Start of Block

(** the SigV4 timestamp round-trips: reading the fields of [amz_datetime t] back with
    [fixed_decimal] and converting them with [utc_time] gives [t]. *)
Theorem amz_datetime_roundtrip t s :
  - 2 ^ 39 < t < 2 ^ 39 -> amz_datetime t = Ok s ->
  vsize s = 16 /\
  exists y m d h n z,
    fixed_decimal s 0 4 = Ok y /\ fixed_decimal s 4 2 = Ok m /\ fixed_decimal s 6 2 = Ok d /\
    fixed_decimal s 9 2 = Ok h /\ fixed_decimal s 11 2 = Ok n /\ fixed_decimal s 13 2 = Ok z /\
    utc_time y m d h n z = Ok t.
Proof.
  intros Ht. unfold amz_datetime.
  destruct (civil_from_days (t / 86400)) as [[y m] d] eqn:E.
  apply civil_from_days_spec in E as [[Hm Hd] Hdays].
  destruct (_ || _) eqn:Ey; [done|]. bool_case. intros <-%Ok_inj.
  pose proof (month_length_range y m Hm). specialize (Hdays ltac:(lia)).
  pose proof (Z.mod_pos_bound t 86400 ltac:(lia)).
  set (c := t mod 86400) in *.
  assert (valid_clock (c / 3600) (c / 60 mod 60) (c mod 60)) as Hclock.
  { unfold valid_clock. Z.to_euclidean_division_equations; lia. }
  destruct (write_4digits_spec y) as [Y1 Y2]; [lia|].
  destruct (write_2digits_spec m) as [M1 M2]; [lia|].
  destruct (write_2digits_spec d) as [D1 D2]; [lia|].
  destruct Hclock as (Hh & Hn & Hz).
  destruct (write_2digits_spec (c / 3600)) as [O1 O2]; [lia|].
  destruct (write_2digits_spec (c / 60 mod 60)) as [N1 N2]; [lia|].
  destruct (write_2digits_spec (c mod 60)) as [Z1 Z2]; [lia|].
  split; [done|]. exists y, m, d, (c / 3600), (c / 60 mod 60), (c mod 60).
  set (wy := write_4digits y) in *. set (wm := write_2digits m) in *.
  set (wd := write_2digits d) in *. set (wh := write_2digits (c / 3600)) in *.
  set (wn := write_2digits (c / 60 mod 60)) in *. set (wz := write_2digits (c mod 60)) in *.
  split_and!.
  - apply (number_digits []); done || lia.
  - apply (number_digits wy); done || lia.
  - rewrite (app_assoc wy). apply (number_digits (wy ++ wm)); done || lia.
  - rewrite (app_assoc wy), (app_assoc _ wd), (app_assoc _ ["T"%char]).
    apply (number_digits (((wy ++ wm) ++ wd) ++ ["T"%char])); done || lia.
  - rewrite (app_assoc wy), (app_assoc _ wd), (app_assoc _ ["T"%char]), (app_assoc _ wh).
    apply (number_digits ((((wy ++ wm) ++ wd) ++ ["T"%char]) ++ wh)); done || lia.
  - rewrite (app_assoc wy), (app_assoc _ wd), (app_assoc _ ["T"%char]), (app_assoc _ wh),
      (app_assoc _ wn).
    apply (number_digits (((((wy ++ wm) ++ wd) ++ ["T"%char]) ++ wh) ++ wn)); done || lia.
  - rewrite utc_time_ok by (done || lia || unfold valid_clock; lia).
    rewrite Hdays. f_equal. subst c. Z.to_euclidean_division_equations; lia.
Qed.

Lemma amz_datetime_roundtrip_witness :
  exists s, amz_datetime 1709210096 = Ok s /\ vsize s = 16.
Proof.
  exists (lit "20240229T123456Z"). split; [vm_compute; reflexivity|].
  apply (amz_datetime_roundtrip 1709210096); [lia|vm_compute; reflexivity].
Defined.

Lemma differs_false s i c : differs s i c = false <-> at_z s i = c.
Proof.
  unfold differs, ascii_eqb. rewrite negb_false_iff. apply Ascii.eqb_eq.
Qed.

Lemma differs_true s i c : differs s i c = true <-> at_z s i <> c.
Proof. rewrite <- not_false_iff_true, differs_false. done. Qed.

(** A fraction of digits up to the final character is what [skip_digits] skips. *)
Lemma skip_digits_fraction s :
  22 <= vsize s -> existsb (fun i => negb (isdigit (at_z s i))) (zrange 20 (vsize s - 1)) = false ->
  at_z s (vsize s - 1) = "Z"%char -> skip_digits s 20 = vsize s - 1.
Proof.
  intros Hs Hd Hz. unfold skip_digits.
  assert (drop_z 20 s = substr s 20 (vsize s - 21) ++ ["Z"%char]) as ->.
  { apply list_eq. intros i. unfold substr, take_z, drop_z.
    rewrite lookup_drop. destruct (decide (i < Z.to_nat (vsize s - 21))%nat) as [Hi|Hi].
    - rewrite lookup_app_l by (rewrite length_take, length_drop; unfold vsize in *; lia).
      by rewrite lookup_take_lt, lookup_drop by done.
    - rewrite lookup_app_r by (rewrite length_take; lia).
      rewrite length_take, length_drop.
      replace (Z.to_nat (vsize s - 21) `min` (length s - Z.to_nat 20))%nat
        with (length s - 21)%nat by (unfold vsize in *; lia).
      destruct (decide (i = length s - 21)%nat) as [->|].
      + rewrite Nat.sub_diag. cbn. rewrite <- Hz. unfold at_z.
        replace (Z.to_nat 20 + (length s - 21))%nat with (Z.to_nat (vsize s - 1))
          by (unfold vsize in *; lia).
        apply vget_lookup. lia.
      + rewrite !lookup_ge_None_2; [done|cbn|]; unfold vsize in *; lia. }
  rewrite span_digits_app; [|apply Forall_forall|done].
  - cbn. unfold substr, take_z, drop_z, vsize in *. rewrite length_take, length_drop. lia.
  - intros c Hc. rewrite <- map_at_z in Hc by lia.
    apply list_elem_of_In, in_map_iff in Hc as (i & <- & Hi).
    apply list_elem_of_In, elem_of_zrange in Hi.
    destruct (isdigit (at_z s (20 + i))) eqn:E; [done|].
    apply not_true_iff_false in Hd. exfalso. apply Hd, existsb_exists.
    exists (20 + i). rewrite E. split; [apply list_elem_of_In, elem_of_zrange; lia|done].
Qed.
(** a listed directory shows exactly the well-formed children of its prefix: an entry
    appears if and only if the page lists the object [prefix + name] (with a trailing slash
    for a directory) or the common prefix [prefix + name + "/"], and [name] is a legal
    component - never empty, [.], [..], the internal directory, or a path with a slash. *)
Theorem listing_children listed prefix c :
  c ∈ lp_children (decode_directory_page listed prefix) <->
  (0 < vsize (lc_name c) <= NAME_MAX /\ lc_name c <> lit "." /\ lc_name c <> lit ".." /\
   lc_name c <> kInternalDeleteDirectory /\ Ascii.zero ∉ lc_name c /\ "/"%char ∉ lc_name c) /\
  ((exists o, o ∈ lx_objects listed /\ lo_key o = prefix ++ marked (lc_directory c) (lc_name c) /\
              lc_mtime c = lo_mtime o /\ lc_size c = lo_size o) \/
   (prefix ++ marked true (lc_name c) ∈ lx_prefixes listed /\
    lc_directory c = true /\ lc_mtime c = 0 /\ lc_size c = 0)).
Proof.
  rewrite <- valid_component_spec. cbn [decode_directory_page lp_children].
  rewrite elem_of_app, !list_elem_of_omap.
  setoid_rewrite object_child_spec. setoid_rewrite prefix_child_spec. naive_solver.
Qed.

(** ** CopyObject sources *)

Definition query_tail (q : bytes) : Prop := q = [] \/ exists r, q = "?"%char :: r.

Lemma before_char_tail c p q :
  c ∉ p -> q = [] \/ (exists r, q = c :: r) -> before_char c (p ++ q) = p.
Proof.
  intros Hp [->|[r ->]]; unfold before_char.
  - rewrite app_nil_r, (proj2 (find_char_None _ _)) by done. done.
  - by rewrite find_char_app, take_app_z by done.
Qed.

Definition version_suffix (version_id : bytes) : bytes :=
  if negb (vsize version_id =? 0) then lit "?versionId=" ++ uri_encode version_id false else [].

(** the copy source does not depend on the addressing style: the path-style request path
    ["/bucket/key?query"] and the virtual-hosted path ["/key?query"] of the same object give
    the same source, the encoded bucket followed by the key, without the query, with the
    version appended. *)
Theorem copy_source_styles bucket key q version :
  bucket <> [] -> "?"%char ∉ key -> query_tail q ->
  let source := "/"%char :: uri_encode bucket false ++ "/"%char :: key in
  make_copy_source bucket (source ++ q) version false = Ok (source ++ version_suffix version) /\
  make_copy_source bucket (("/"%char :: key) ++ q) version true
    = Ok (source ++ version_suffix version).
Proof.
  intros Hb Hk Hq source. unfold make_copy_source, request_path_without_query, version_suffix.
  assert (vsize bucket =? 0 = false) as ->.
  { apply Z.eqb_neq. destruct bucket; [done|]. unfold vsize. cbn [length]. lia. }
  assert ("?"%char ∉ uri_encode bucket false) as He by (intros H%uri_encode_chars; naive_solver).
  rewrite !before_char_tail by (subst source; done || set_solver). cbn [negb andb].
  assert (starts_with ("/"%char :: uri_encode bucket false) source = true) as ->
    by (apply starts_with_spec; by eexists).
  assert (vsize source >? vsize ("/"%char :: uri_encode bucket false) = true) as ->.
  { subst source. unfold vsize. rewrite Z.gtb_ltb. apply Z.ltb_lt. cbn [length].
    rewrite length_app. cbn [length]. lia. }
  assert (at_z source (vsize ("/"%char :: uri_encode bucket false)) = "/"%char) as ->.
  { subst source. rewrite app_comm_cons. unfold at_z, vget, vsize.
    by rewrite Nat2Z.id, lookup_app_r, Nat.sub_diag by lia. }
  rewrite orb_true_r. subst source.
  split; apply (f_equal Ok); destruct (negb (vsize version =? 0)); by rewrite ?app_nil_r.
Qed.

Lemma copy_source_styles_witness :
  make_copy_source (lit "data") (lit "/data/a%20b?x=1") (lit "v/1") false
    = Ok (lit "/data/a%20b?versionId=v%2F1").
Proof.
  apply (copy_source_styles (lit "data") (lit "a%20b") (lit "?x=1") (lit "v/1")); [done| |].
  - apply find_char_None. reflexivity.
  - right. by eexists.
Defined.

(** ** Byte sizes *)

Lemma digit_not_unit c : isdigit c = true ->
  ascii_eqb "B" c = false /\ ascii_eqb "K" c = false /\ ascii_eqb "M" c = false /\
  ascii_eqb "G" c = false.
Proof.
  intros Hc.
  assert (forall c, implb (isdigit c) (negb (ascii_eqb "B" c) && negb (ascii_eqb "K" c) &&
    negb (ascii_eqb "M" c) && negb (ascii_eqb "G" c)) = true) as H.
  { apply all_ascii. vm_compute. reflexivity. }
  specialize (H c). rewrite Hc in H. cbn in H. by bool_case.
Qed.

Lemma take_app_suffix (d s : bytes) : take_z (vsize (d ++ s) - vsize s) (d ++ s) = d.
Proof.
  replace (vsize (d ++ s) - vsize s) with (vsize d) by (unfold vsize; rewrite length_app; lia).
  apply take_app_z.
Qed.

Lemma strip_unit_digits d suffix multiplier :
  d <> [] -> Forall (fun c => isdigit c = true) d ->
  (suffix, multiplier) ∈ ([], 1) :: byte_units ->
  strip_unit byte_units (d ++ suffix) = (d, multiplier).
Proof.
  intros Hne Hd Hin. destruct d as [|c d _] using rev_ind; [done|].
  rewrite Forall_app, Forall_singleton in Hd. destruct Hd as [_ Hc].
  destruct (digit_not_unit c Hc) as (HB & HK & HM & HG).
  unfold byte_units in Hin. rewrite !elem_of_cons, elem_of_nil in Hin.
  repeat destruct Hin as [Hin|Hin]; try done; injection Hin as -> ->;
    unfold byte_units, strip_unit;
    repeat match goal with
    | |- context [ends_with ?p ?s] =>
        first [ assert (ends_with p s = true) as -> by (apply ends_with_spec; by eexists)
              | assert (ends_with p s = false) as ->
                  by (rewrite ends_with_rev, !rev_app_distr;
                      cbn [rev app starts_with lit String.list_ascii_of_string];
                      rewrite ?HB, ?HK, ?HM, ?HG; done) ]
    end; by rewrite ?take_app_suffix, ?app_nil_r.
Qed.

(** [parse_byte_size] reads every decimal number with any of the nine suffixes, or none,
    as the product with the unit, and refuses it exactly when the product does not fit in
    64 bits. *)
Theorem parse_byte_size_exact n suffix multiplier :
  is_u64 n -> (suffix, multiplier) ∈ ([], 1) :: byte_units ->
  parse_byte_size (to_chars n ++ suffix) =
    if n * multiplier <=? UINT64_MAX then Some (n * multiplier) else None.
Proof.
  intros Hn Hin. destruct (to_chars_spec n Hn) as (Hne & Hd & Hv).
  unfold parse_byte_size. rewrite (strip_unit_digits _ _ multiplier) by done.
  assert (vsize (to_chars n) =? 0 = false) as ->.
  { apply Z.eqb_neq. destruct (to_chars n); [done|]. unfold vsize. cbn [length]. lia. }
  unfold parse_unsigned. rewrite from_chars_to_chars by done.
  assert (1 <= multiplier) as Hm.
  { unfold byte_units in Hin. rewrite !elem_of_cons, elem_of_nil in Hin.
    repeat destruct Hin as [Hin|Hin]; try done; injection Hin as _ ->; lia. }
  rewrite Z.gtb_ltb. unfold UINT64_MAX, u64.
  destruct (Z.ltb_spec ((2 ^ 64 - 1) / multiplier) n) as [H|H],
    (Z.leb_spec (n * multiplier) (2 ^ 64 - 1)) as [H'|H']; try done.
  - exfalso. apply Z.lt_nge in H. apply H. apply Z.div_le_lower_bound; lia.
  - f_equal. apply Z.mod_small. lia.
  - exfalso. pose proof (Z.mul_div_le (2 ^ 64 - 1) multiplier ltac:(lia)). nia.
Qed.

Lemma parse_byte_size_exact_witness :
  parse_byte_size (to_chars 64 ++ lit "MiB") = Some (64 * (1024 * 1024)).
Proof.
  rewrite (parse_byte_size_exact 64 (lit "MiB") (1024 * 1024)); [reflexivity|lia|].
  unfold byte_units. do 2 right. left.
Defined.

End of Block

■ THE PROBLEM
In the records above, collect each line with "substr".

■ ANSWER BOX
  assert (drop_z 20 s = substr s 20 (vsize s - 21) ++ ["Z"%char]) as ->.
  { apply list_eq. intros i. unfold substr, take_z, drop_z.
  - cbn. unfold substr, take_z, drop_z, vsize in *. rewrite length_take, length_drop. lia.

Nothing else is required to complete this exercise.